Calculate Area and Perimeter

How to calculate the Area and Perimeter of the Regular Pentagon Shape.

To find the area of a Regular Pentagon we must know two things:
1: The length of one side 2: The perpendicular distance from the center of the pentagon to one of its sides. (In 'math speak' this perpendicular distance is known as the APOTHEM!) In my diagram I have included 2 (there is a total of 5 in a pentagon) and these are the blue lines. You can also see that these Apothem's are in fact the radius of a circle inscribed in the pentagon (constructed in green)

The Area of the pentagon is calculated by first finding the area of one of the Isoscoles Triangles created by one side of the pentagon, and two lines constructed from the center point to each vertex. Then you multiply this answer by 5, as there are five of these triangles in a pentagon. These construction lines are in Orange in my diagram.

Step 1: Area of Isoscoles Triangle Area of any triangle is half its bas multiplied by it perpendicular height. In this case
1/2 a r
Stpe 2: Multiply by 5We have 5 of these triangles in the Pentagon, so to get the area of the pentagon, we must get the area of ALL five triangles.
5 1/2 a r
5/2 a r

These questions can be presented in many different ways, depending on the grade level of your child. For example, if your child is just learning about area (perhaps second or third grade) they could be given the area of one of these trianles. To solve this, they would simply multiply the area given by 5. If on the other hand, your child is in 4th grade, they will probably be given a question which has a solution similar to the explanation above. But what about a 6th grader? These students could possibly be given information that will require a more complicated solution. And complicated solutions demand an understanding of what is happening, not just a 'plug and play' system with a formula. For example, they could be given the above question, but instead of being given the value of 'r', perhaps they are given the vlaue of the orange construction lines! What then? Would your student see the 10 right angled triangles, rather than the 5 isosoceles? Would they make the connection to the Theorem of Pythagoras to find the length of 'r'?
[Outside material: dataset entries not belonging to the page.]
(* ===== verification/GrpcSql.v ===== *)
(** * Statements over gRPC

    What a batch of statements does: [ExecuteTransaction] is the same as one
    [Execute] call after the other, up to the query counters. *)

From S2P Require Import Prelude Table Codec RowCodec Float64 Json MemTable Txn WalStore Changefeed StorageJson Storage RowJson HostFunctions SqlEngine WasmEngine WasmLoad ModuleStore Auth GrpcServices GrpcCalls GrpcDeploy.

Section statements.
Context {W : Type} `{WA : WalApi W} `{JL : JsonLib} {ID : IndentedDump JL} {SH : Sha256} `{HO : HashOrder} `{WT : Wasmtime W}.
Abbreviation node := (Node W).
Abbreviation Rpc := (Prog (Node W)).

(** A client that sends statements in calls of their own until one fails. *)
Fixpoint execute_each (now micros : nat → Z) (i : nat) (header : option string) (statements : list string)
  : Rpc (list SQLResponse) :=
  match statements with
  | [] => mret []
  | sql :: statements =>
    '(response, _) ← Execute (now i) (micros i) header sql;
    if sql_success response then
      responses ← execute_each now micros (S i) header statements; mret (response :: responses)
    else mret [response]
  end.

(** The number of responses that succeeded, and of those that did not. *)
Definition succeeded (l : list SQLResponse) : Z := zlength (filter (λ r, sql_success r = true) l).
Definition failed (l : list SQLResponse) : Z := zlength (filter (λ r, sql_success r = false) l).

(** The counters a state gets for the responses to queries. *)
Definition counted (l : list SQLResponse) (s : node) : node := count (zlength l) (succeeded l) (failed l) s.

Lemma count_count a b c a' b' c' (s : node) : count a' b' c' (count a b c s) = count (a + a') (b + b') (c + c') s.
Proof. unfold count. simpl. by rewrite !u64_add_l, !Z.add_assoc. Qed.

Lemma zlength_S {A} (x : A) l : zlength (x :: l) = 1 + zlength l.
Proof. unfold zlength. simpl length. lia. Qed.
Lemma succeeded_cons r l : succeeded (r :: l) = (if sql_success r then 1 else 0) + succeeded l.
Proof. unfold succeeded. rewrite filter_cons. destruct (sql_success r); case_decide; try done. apply zlength_S. Qed.
Lemma failed_cons r l : failed (r :: l) = (if sql_success r then 0 else 1) + failed l.
Proof. unfold failed. rewrite filter_cons. destruct (sql_success r); case_decide; try done. apply zlength_S. Qed.

(** The counters play no part in a statement. *)
Lemma run_sql_count now sql a b c (s : node) :
  run_sql now sql (count a b c s) = (count a b c (run_sql now sql s).1, (run_sql now sql s).2).
Proof. unfold run_sql. simpl. destruct (WasmEngine.storage_ _) as [st|]; [|done]. by destruct (SqlEngine.Execute _ _ _ _ _). Qed.

(** One call, counted as a success or a failure. *)
Lemma Execute_counts now micros header sql a b c (s s1 : node) result :
  CheckAuth (auth_ s) header ADMIN = Auth.OK → run_sql now sql s = (s1, Done result) →
  let response := ConvertSqlResultToProto result micros in
  Execute now micros header sql (count a b c s) =
  (count (a + 1) (b + succeeded [response]) (c + failed [response]) s1, Done (response, StatusOK)).
Proof.
  intros Ha Hrun response. unfold Execute. rewrite authorized_granted by exact Ha.
  rewrite (host_bind_done _ _ _ (count (a + 1) (b + 0) (c + 0) s) tt) by (by rewrite <- count_count).
  unfold try_catch, mbind, Prog_bind. rewrite run_sql_count, Hrun. unfold modify_state.
  rewrite succeeded_cons, failed_cons. unfold response. cbn [sql_success ConvertSqlResultToProto fst snd]. unfold mret, Prog_ret.
  change (succeeded []) with 0. change (failed []) with 0.
  destruct (SqlEngine.success result); rewrite count_count; do 2 f_equal; lia.
Qed.

(** Statement by statement, the loop of a transaction is a sequence of calls. *)
Lemma statements_are_calls now micros header l : ∀ i a b c (s s' : node) rs error,
  CheckAuth (auth_ s) header ADMIN = Auth.OK →
  execute_statements now micros i l s = (s', Done (rs, error)) →
  execute_each now micros i header l (count a b c s) =
  (count (a + zlength rs) (b + succeeded rs) (c + failed rs) s', Done rs).
Proof.
  induction l as [|sql l IH]; intros i a b c s s' rs error Ha Hrun; cbn [execute_statements execute_each] in *.
  - injection Hrun as <- <- _. by rewrite !Z.add_0_r.
  - apply host_bind_inv in Hrun as (s1 & result & H1 & Hrun). cbv zeta in Hrun.
  rewrite (host_bind_done _ _ _ _ _ (Execute_counts (now i) (micros i) header sql a b c s s1 result Ha H1)).
  assert (Ha1 : CheckAuth (auth_ s1) header ADMIN = Auth.OK).
  { pose proof (same_auth_run_sql (now i) sql s) as H. rewrite H1 in H. unfold same_auth in H. cbn [fst] in H. by rewrite <- H. }
  cbn [sql_success ConvertSqlResultToProto]. destruct (SqlEngine.success result) eqn:Es.
  + apply host_bind_inv in Hrun as (s2 & [rest err] & H2 & Hrun). injection Hrun as <- <- <-.
    rewrite (host_bind_done _ _ _ _ _ (IH _ _ _ _ _ _ _ _ Ha1 H2)).
    rewrite !(succeeded_cons _ rest), !(failed_cons _ rest), !succeeded_cons, !failed_cons, zlength_S.
    cbn [sql_success ConvertSqlResultToProto]. rewrite Es. change (succeeded []) with 0. change (failed []) with 0. unfold mret, Prog_ret. do 2 f_equal; lia.
  + injection Hrun as <- <- <-. done.
Qed.

(** Where the loop stops. *)
Definition stops_at (l : list string) (rs : list SQLResponse) (error : option string) : Prop :=
  match error with
  | None => length rs = length l ∧ Forall (λ r, sql_success r = true) rs
  | Some what => ∃ before sql after good bad,
    l = before ++ sql :: after ∧ rs = good ++ [bad] ∧ length good = length before ∧
    Forall (λ r, sql_success r = true) good ∧ sql_success bad = false ∧
    what = "Statement failed: " +:+ sql +:+ " - " +:+ sql_error bad
  end.

Lemma execute_statements_stops now micros l : ∀ i (s s' : node) rs error,
  execute_statements now micros i l s = (s', Done (rs, error)) → stops_at l rs error.
Proof.
  induction l as [|sql l IH]; intros i s s' rs error Hrun; cbn [execute_statements] in *.
  - injection Hrun as _ <- <-. done.
  - apply host_bind_inv in Hrun as (s1 & result & H1 & Hrun). cbv zeta in Hrun.
  destruct (SqlEngine.success result) eqn:Es.
  + apply host_bind_inv in Hrun as (s2 & [rest err] & H2 & Hrun). injection Hrun as _ <- <-.
    apply IH in H2. destruct err as [what|]; simpl in *.
    * destruct H2 as (before & q & after & good & bad & -> & -> & Hl & Hg & H). exists (sql :: before), q, after.
      eexists (_ :: good), bad. split_and!; [done|done|simpl; lia|by constructor|apply H..].
    * destruct H2. split; [lia|by constructor].
  + injection Hrun as _ <- <-. exists [], sql, l, []. eexists. split_and!; try done.
Qed.

(** The counters are 64 bits wide. *)
Definition counters_fit (s : node) : Prop :=
  is_u 64 (total_queries_ s) ∧ is_u 64 (successful_queries_ s) ∧ is_u 64 (failed_queries_ s).

Lemma count_0 (s : node) : counters_fit s → count 0 0 0 s = s.
Proof.
  intros (H1 & H2 & H3). destruct s. unfold count. simpl in *. rewrite !Z.add_0_r. f_equal; by apply u64_small.
Qed.

(** C23.  A transaction over gRPC is no more than its statements in calls of
  their own.  When [ExecuteTransaction] answers, a client that had sent the
  statements to [Execute] one by one, until the first that fails, would have got
  the same responses and left the same tables, log, changefeed, modules and
  tokens; only the query counters differ, which count the calls and not the
  statements of a transaction.  It answers success exactly when every statement
  succeeded, and else the responses up to the first that failed, with its error:
  what the statements before it wrote stays. *)
Theorem transaction_is_calls txn now micros header statements (s s' : node) resp status
  (Ha : CheckAuth (auth_ s) header ADMIN = Auth.OK) (Hc : counters_fit s)
  (Hrun : ExecuteTransaction txn now micros header statements s = (s', Done (resp, status))) :
  let rs := txn_results resp in
  execute_each now micros 0 header statements s = (counted rs s', Done rs) ∧
  stops_at statements rs (if txn_success resp then None else Some (txn_error resp)) ∧
  (txn_success resp = true → txn_error resp = "") ∧ transaction_id resp = txn ∧ status = StatusOK.
Proof.
  unfold ExecuteTransaction in Hrun. rewrite authorized_granted in Hrun by done.
  apply host_bind_inv in Hrun as (s1 & [rs error] & H1 & Hrun). injection Hrun as <- <- <-. cbn [txn_results].
  split; [|split].
  - rewrite <- (count_0 s Hc) at 1. rewrite (statements_are_calls _ _ _ _ _ 0 0 0 _ _ _ _ Ha H1). done.
  - apply execute_statements_stops in H1. cbn [txn_success txn_error]. by destruct error.
  - cbn. by destruct error.
Qed.
End statements.

(** ** A concrete transaction *)

Module DemoTransaction.
Export DemoNode.

(** Its second statement asks for a table that does not exist. *)
Definition statements : list string :=
  ["INSERT INTO users (id) VALUES ('c')"; "SELECT * FROM nowhere"; "INSERT INTO users (id) VALUES ('d')"].
Definition clock (n : nat) : Z := Z.of_nat n + 10.
Definition ran := ExecuteTransaction 99 clock clock admin statements node0.

(** The keys of the table "users". *)
Definition keys (s : Node WalHost) : list string :=
  match WasmEngine.storage_ (wasm_engine_ s) with
  | Some st => match tables_ st !! "users" with Some t => (map_iter (rows_ t)).*1 | None => [] end
  | None => []
  end.

Lemma ran_failed : ∃ resp, ran = (ran.1, Done (resp, StatusOK)) ∧ txn_success resp = false ∧ zlength (txn_results resp) = 2.
Proof.
  assert (match ran.2 with
          | Done (resp, StatusOK) => txn_success resp = false ∧ zlength (txn_results resp) = 2
          | _ => False end) as H
    by (vm_compute; split; reflexivity).
  destruct ran as [s [[resp []]| | |]]; try destruct H. by exists resp.
Qed.
End DemoTransaction.
Import DemoTransaction.

Lemma transaction_is_calls_witness :
  ∃ resp, ran = (ran.1, Done (resp, StatusOK)) ∧
    execute_each clock clock 0 admin statements node0 = (counted (txn_results resp) ran.1, Done (txn_results resp)).
Proof.
  destruct ran_failed as (resp & E & _). exists resp. split; [exact E|].
  apply (transaction_is_calls 99 clock clock admin statements node0 ran.1 resp StatusOK);
    [vm_compute; reflexivity|unfold counters_fit; vm_compute; intuition discriminate|exact E].
Defined.

(** The transaction failed, and the row of its first statement is there. *)
Example failed_transaction_keeps_row : keys node0 = ["a"; "b"] ∧ keys ran.1 = ["a"; "b"; "c"].
Proof. vm_compute. split; reflexivity. Qed.
(** *** A failed start

    The snapshot holds the table "users" and a table "events" one of whose rows
    does not decode, and the log holds entries.  Loading it throws half-way;
    [main] catches, but the server's destructor shuts the storage engine down,
    which overwrites the snapshot with the tables read so far and truncates the
    log: the next start succeeds, with "users" as the snapshot had it and
    nothing else. *)
Definition events_table : json :=
  JObject [("rows", JArray [JString "?"]);
   ("schema", JString (bytes_str (default [] (exc_value (SerializeSchema
     {| sch_name := "events"; sch_columns := []; primary_key := []; sch_options := ∅ |})))))].
Definition damaged_snapshot : string :=
  default "" (exc_value (
    users ← exc_map (λ nt : string * MemTable, table_json nt.2) (hash_iter (tables_ engine1));
    dump (JObject [("last_sequence", JInt 4); ("tables", JArray (users ++ [events_table]))]))).
Definition damaged_world : world WalHost :=
  {| w_now := 9; w_wal := wal_ engine2; w_wal_opens := true; w_snapshot := Some damaged_snapshot;
     w_auth_io := w_auth_io demo_world; w_modules_create_ok := true; w_modules_list_ok := true;
     w_hardware_concurrency := 4; w_ws_socket := true; w_ws_setsockopt := true; w_ws_bind := true; w_ws_listen := true;
     w_file := λ _, ""; w_grpc_built := Ret true |}.
Definition failed_start := start damaged_world default_ServerConfig snapshot_works life0.
Definition storage_left : StorageEngine WalHost :=
  default engine0 (storage_ (engine_of (server_ failed_start))).
Definition next_storage := Storage.Initialize 10 (new_StorageEngine (wal_ storage_left) (snapshot_ storage_left)).

Example failed_start_destroys_data :
  at_ failed_start = Exited 1 ∧ stopped (server_ failed_start) = [STORAGE] ∧
  wal_ReadAll (w_wal damaged_world) ≠ [] ∧ wal_ReadAll (wal_ storage_left) = [] ∧
  next_storage.2 = Ret true ∧ ListTables next_storage.1 = ["users"].
Proof.
  split_and!; [vm_compute; reflexivity|vm_compute; reflexivity|by (intros H; vm_compute in H)|vm_compute; reflexivity..].
Qed.
(** Two LSNs assigned one after the other are in strictly increasing order,
    across page boundaries too. *)
Lemma assignLSN_increasing w s1 s2 :
  wal_ok w -> size_ok s1 -> size_ok s2 ->
  returns (l1 ← assignLSN s1; l2 ← assignLSN s2; mret (l1, l2)) w (fun '(l1, l2) _ => GreaterLSN l2 l1 = Val true).
Proof.
  intros Hw H1 H2. pose proof Hw as [Hp Ho].
  pose proof (next_pos_ok (maxPage w) (maxOffset w) s1 Ho H1) as (Ho' & Hp' & Hlt).
  go_step. exists (mkLSN (maxPage w) (maxOffset w) s1). eexists. split; [by apply assignLSN_eq|].
  destruct (next_pos (maxPage w) (maxOffset w) s1) as [p o] eqn:E. cbn [fst snd] in *.
  go_step. go_call assignLSN_returns. intros l2 w2 (-> & _). go_step.
  unfold GreaterLSN. unfold WAL_PAGE_HEADER_SIZE, WAL_PAGE_SIZE in *.
  rewrite !mkLSN_length, !lsn_pair_mkLSN by (unfold u32_ok; cbn; lia). cbn [Nat.ltb Nat.leb maxPage maxOffset set_max].
  unfold lsn_lt in Hlt. cbn [fst snd] in Hlt.
  destruct (Z.eqb_spec p (maxPage w)), (Z.gtb_spec p (maxPage w)), (Z.gtb_spec o (maxOffset w)); cbn [negb]; (done || lia).
Qed.

(** ** Where the bytes of a record go *)

(** The bytes of a record take the file from its own position to the next record's. *)
Lemma checkLogOverflow_len data p o :
  0 <= p < 2 ^ 32 - 1 -> WAL_PAGE_HEADER_SIZE < o < WAL_PAGE_SIZE -> size_ok (Z.of_nat (length data)) ->
  exists out, checkLogOverflow data p o = Val out /\
    log_pos p o + Z.of_nat (length out) =
    log_pos (next_pos p o (Z.of_nat (length data))).1 (next_pos p o (Z.of_nat (length data))).2.
Proof.
  intros Hp Ho Hs. unfold size_ok, checkLogOverflow, next_pos, log_pos, WAL_PAGE_SIZE, WAL_PAGE_HEADER_SIZE in *.
  destruct (Z.ltb_spec (o + Z.of_nat (length data)) 8192).
  - destruct (Z.leb_spec o 8); [lia|]. rewrite Z.geb_leb, (proj2 (Z.leb_gt _ _)) by lia.
    eexists. split; [done|]. cbn. lia.
  - cbv zeta. replace (u32 (o / 8192 + 1)) with 1 by (by rewrite Z.div_small by lia).
    change (u32 (8192 * 1)) with 8192. rewrite (u32_small (8192 - o)) by lia.
    rewrite (proj2 (Z.ltb_ge _ _)) by lia. rewrite Z.geb_leb, (proj2 (Z.leb_le _ _)) by lia.
    eexists. split; [done|]. rewrite !length_app, length_take, length_drop. cbn [length WALPageHeader_toBytes].
    unfold WALPageHeader_toBytes. rewrite length_app, !le32_length. cbn [fst snd]. lia.
Qed.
These are good examples of how a shape can be studied all the way through 7 grades, and still get more and more difficult. The difficult isn't 'tricks' put out there to make a childs life miserable, they are there to ensure a solid understanding. The only way any student can gain this level of understanding is through practice.

Ther Perimeter of ANY shape is simply the sum total of all the lengths of the shape - and a pentagon shape is no different.
The perimeter of a pentagon is 5 times its length.